Le Conseil d'Etat valide cette position.

Extraits de l'arrêt

1. En premier lieu, aux termes de l'article L. 203 du livre des procédures fiscales : " Lorsqu'un contribuable demande la décharge ou la réduction d'une imposition quelconque, l'administration peut, à tout moment de la procédure et malgré l'expiration des délais de prescription, effectuer ou demander la compensation dans la limite de l'imposition contestée, entre les dégrèvements reconnus justifiés et les insuffisances ou omissions de toute nature constatées dans l'assiette ou le calcul de l'imposition au cours de l'instruction de la demande ". Il résulte de ces dispositions que l'administration est fondée à invoquer des insuffisances ou omissions de toute nature pendant l'instruction de la demande, laquelle doit s'entendre comme prenant effet au plus tôt à compter de l'examen de la réclamation du contribuable par l'administration et se poursuivant pendant toute la durée du contentieux devant le juge administratif statuant au fond sur le litige. L'administration peut prendre en compte l'ensemble des éléments à sa disposition au cours de cette période qui révèleraient une omission ou une insuffisance dans l'assiette ou le calcul de l'imposition, y compris ceux qu'elle aurait recueillis à l'occasion d'une procédure de contrôle diligentée après la réception de la réclamation.

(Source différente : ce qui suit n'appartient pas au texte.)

(** The body of [for month in range(1, num_payments + 1)]. *)
Definition loop_body (monthly_rate monthly_payment bonus_payment : Q)
    (bonus_months : list Z) (st : LoopState) (month : Z) : LoopState :=
  let is_bonus_month := mem (month mod 12)%Z bonus_months in
  let monthly_interest := monthly_remaining st * monthly_rate in
  let monthly_principal_payment := monthly_payment - monthly_interest in
  let '(bonus_interest, bonus_principal_payment,
        bonus_payment_this_month, bonus_remaining') :=
    if is_bonus_month && (if Qlt_le_dec 0 (bonus_remaining st) then true else false)
    then
      let bonus_interest := bonus_remaining st * monthly_rate in
      let bonus_principal_payment :=
        min (bonus_payment - bonus_interest) (bonus_remaining st) in
      (bonus_interest, bonus_principal_payment,
       bonus_interest + bonus_principal_payment,
       bonus_remaining st - bonus_principal_payment)
    else (0, 0, 0, bonus_remaining st) in
  let monthly_remaining' := monthly_remaining st - monthly_principal_payment in
  let total_payment := monthly_payment + bonus_payment_this_month in
  let total_interest := monthly_interest + bonus_interest in
  let total_principal_payment :=
    monthly_principal_payment + bonus_principal_payment in
  let remaining_balance' := monthly_remaining' + bonus_remaining' in
  {| schedule :=
       schedule st ++
       [ {| periodIndex := month;
            totalPayment := total_payment;
            monthlyPortionPayment := monthly_payment;
            bonusPortionPayment := bonus_payment_this_month;
            principalPortion := total_principal_payment;
            interestPortion := total_interest;
            endingBalance := max 0 remaining_balance' |} ];
     remaining_balance := remaining_balance';
     bonus_remaining := bonus_remaining';
     monthly_remaining := monthly_remaining' |}.

(** The variables as initialised before the loop. *)
Definition initial_state (principal bonus_principal : Q) : LoopState :=
  {| schedule := [];
     remaining_balance := principal;
     bonus_remaining := bonus_principal;
     monthly_remaining := principal - bonus_principal |}.

(** The loop run over the first [k] months, from the initial state. *)
Definition state_after (monthly_rate monthly_payment bonus_payment : Q)
    (principal bonus_principal : Q) (bonus_frequency : Z) (k : Z) : LoopState :=
  fold_left
    (loop_body monthly_rate monthly_payment bonus_payment
               (bonus_months_of bonus_frequency))
    (range 1 (k + 1))
    (initial_state principal bonus_principal).

(** The whole function, up to the final state of the loop: the data
    frame returned is its [schedule]. *)
Definition amortization_final_state
    (principal annual_rate : Q) (years : Z)
    (bonus_principal : Q) (bonus_frequency : Z) : result LoopState :=
  let monthly_rate := annual_rate / 100 / 12 in
  let num_payments := (years * 12)%Z in
  plan <- calculate_monthly_payment principal annual_rate years
            bonus_principal bonus_frequency ;;
  let '(monthly_payment, bonus_payment) := plan in
  Ok (state_after monthly_rate monthly_payment bonus_payment
        principal bonus_principal bonus_frequency num_payments).

Definition calculate_amortization_schedule
    (principal annual_rate : Q) (years : Z)
    (bonus_principal : Q) (bonus_frequency : Z) : result (list PeriodRecord) :=
  st <- amortization_final_state principal annual_rate years
          bonus_principal bonus_frequency ;;
  Ok (schedule st).

(** ** Valid loan terms *)

(** The input domain of the specification: positive principal,
    non-negative rate, positive term, a bonus principal between 0 and
    the principal, and a bonus frequency of 1 or 2 when there is a
    bonus track. *)
Definition valid_terms (principal annual_rate : Q) (years : Z)
    (bonus_principal : Q) (bonus_frequency : Z) : Prop :=
  0 < principal /\ 0 <= annual_rate /\ (0 < years)%Z /\
  0 <= bonus_principal /\ bonus_principal <= principal /\
  (0 < bonus_principal -> bonus_frequency = 1%Z \/ bonus_frequency = 2%Z).

(** ** Quantities the statements refer to *)

(** The sum of the '元金' column. *)
Definition sum_principalPortion (s : list PeriodRecord) : Q :=
  fold_right (fun r acc => principalPortion r + acc) 0 s.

2. Il ressort des pièces du dossier soumis aux juges du fond que, par une décision du 18 décembre 2008 statuant sur la réclamation introduite par la société X le 23 décembre 2003, l'administration fiscale a, sur le fondement des dispositions de l'article L. 203 du livre des procédures fiscales, opéré une compensation entre les dégrèvements reconnus justifiés et des insuffisances d'imposition du résultat d'ensemble du groupe fiscalement intégré dont elle est la société mère au titre de l'exercice clos en 2000. Pour juger que l'administration pouvait légalement opérer une telle compensation, la cour s'est fondée sur ce que ces dispositions n'exigent pas que les insuffisances ou omissions fondant la compensation résultent des éléments contenus dans la réclamation présentée par le contribuable ou dans les pièces qu'il y a jointes et qu'était, par suite, sans incidence la circonstance que les insuffisances d'imposition litigieuses aient été constatées à l'occasion d'un contrôle sur pièces diligenté sur le fondement d'informations recueillies lors d'une vérification de comptabilité dont la société avait fait l'objet en 2004 et 2005 et portant sur les exercices clos en 2001, 2002 et 2003. Il résulte de ce qui a été dit ci-dessus au point 1 qu'en statuant ainsi, la cour n'a pas commis d'erreur de droit.

Cour de cassation du , arrêt n°404226

Commentaire de LégiFiscal

Le Conseil d'Etat étend le champ d'application de la compensation. En effet, celle-ci peut être opérée avec des éléments recueillis lors d'un contrôle fiscal après la notification de la réclamation.